Welcome!

Sustainable energy conversion systems are the crucial need of the hour due to increasing global energy demand and environmental impacts of conventional fossil-fuel-based technologies. Electrochemical energy conversion systems such as electrolyzers, fuel cells and batteries are promising technologies for future due to their high efficiency, easy scalability and no-noise operation. Although these are promising technologies, significant performance, durability, and cost optimizations are required before they can become mainstream technologies.

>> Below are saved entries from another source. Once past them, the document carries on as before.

(* ===== verification/ProcInv.v ===== *)
(** Processes: what they rely on, the invariant of the process tree, and what the
    operations of Proc do to it. *)

From stdpp Require Import base numbers list gmap strings.
From S2P Require Import Prelude Sched Mutex PageAlloc Slab KMem PageTable Vfs Proc.

Open Scope Z_scope.

(** * What memory promises *)

(** What a process holds: an object of a size, pages, or a page directory. *)
Inductive res := RObj (size p : Z) | RPages (n p : Z) | RDir (d : Z).

(** [c] returns NULL or something new. *)
Definition gives {R} (inv : R → list res → Prop) (c : kM R Z) (mk : Z → res) (r : R) (H : list res) : Prop :=
  (∃ p r', c r = RRet p r' ∧ 0 < p ∧ inv r' (mk p :: H)) ∨ (∃ r', c r = RRet NULL r' ∧ inv r' H).

(** [rs_inv A c r H]: the allocators [A] exist, each with the size of its objects, the
    page directory [c] is the current one, and the clients hold [H]. *)
Class ProcMemLaws (R : Type) `{ProcMem R} := {
  rs_inv : list (Z * Z) → Z → R → list res → Prop;
  rs_perm A c r H H' : H ≡ₚ H' → rs_inv A c r H → rs_inv A c r H';
  rs_nodup A c r H : rs_inv A c r H → NoDup H;
  rs_obj_alloc A c r H a size : rs_inv A c r H → (a, size) ∈ A → gives (rs_inv A c) (rm_obj_alloc a) (RObj size) r H;
  rs_obj_free A c r H a size p : rs_inv A c r (RObj size p :: H) → (a, size) ∈ A →
    ∃ r', rm_obj_free a p r = RRet tt r' ∧ rs_inv A c r' H;
  rs_allocator_create A c r H name size : rs_inv A c r H → 0 < size ≤ 2048 →
    (∃ a r', rm_allocator_create name size r = RRet a r' ∧ a ≠ NULL ∧ rs_inv ((a, size) :: A) c r' H) ∨
    (∃ r', rm_allocator_create name size r = RRet NULL r' ∧ rs_inv A c r' H);
  rs_page_alloc_n A c r H n : rs_inv A c r H → 1 ≤ n ≤ 128 →
    gives (rs_inv A c) (rm_page_alloc_n n) (RPages n) r H;
  rs_page_aligned A c r H n p : rs_inv A c r (RPages n p :: H) → 1 ≤ n ≤ 128 → PAGE_ALIGNED p = true;
  rs_page_free_n A c r H n p : rs_inv A c r (RPages n p :: H) → 1 ≤ n ≤ 128 →
    ∃ r', rm_page_free_n p n r = RRet tt r' ∧ rs_inv A c r' H;
  rs_create_pagedir A c r H : rs_inv A c r H → gives (rs_inv A c) rm_create_pagedir RDir r H;
  rs_destroy_pagedir A c r H d : rs_inv A c r (RDir d :: H) → d ≠ c →
    ∃ r', rm_destroy_pagedir d r = RRet tt r' ∧ rs_inv A c r' H;
  rs_pt_set A c r H d : rs_inv A c r H → RDir d ∈ H → ∃ r', rm_pt_set d r = RRet tt r' ∧ rs_inv A d r' H
}.

#[global] Instance rs_inv_proper `{ProcMemLaws R} A c r : Proper ((≡ₚ) ==> iff) (rs_inv A c r).
Proof. intros B B' HB. split; by apply rs_perm. Qed.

Functional porous media (e.g., electrodes) are at the core of these Electrochemical systems. In our lab we use a combination of fundamental and application based research in order to improve efficiency and cost of these systems.

• Fundamental understanding of transport (mass, momentum and energy) and reaction kinetics in porous media at small length scales.
• Develop state-of-the-art computational models for characterization and generation of porous media structures.
• Use simulations and experimental studies to characterize fundamental properties of electrode materials.
• Develop multi-scale and multi-physics computational models to perform system-level analysis and optimization.
• Develop lab-scale and pilot-level prototypes of electrolyzers and fuel cells for energy conversion applications.

We leverage domain expertise in electrochemical methods, transport phenomena, and in computational tools like finite element modeling and machine learning.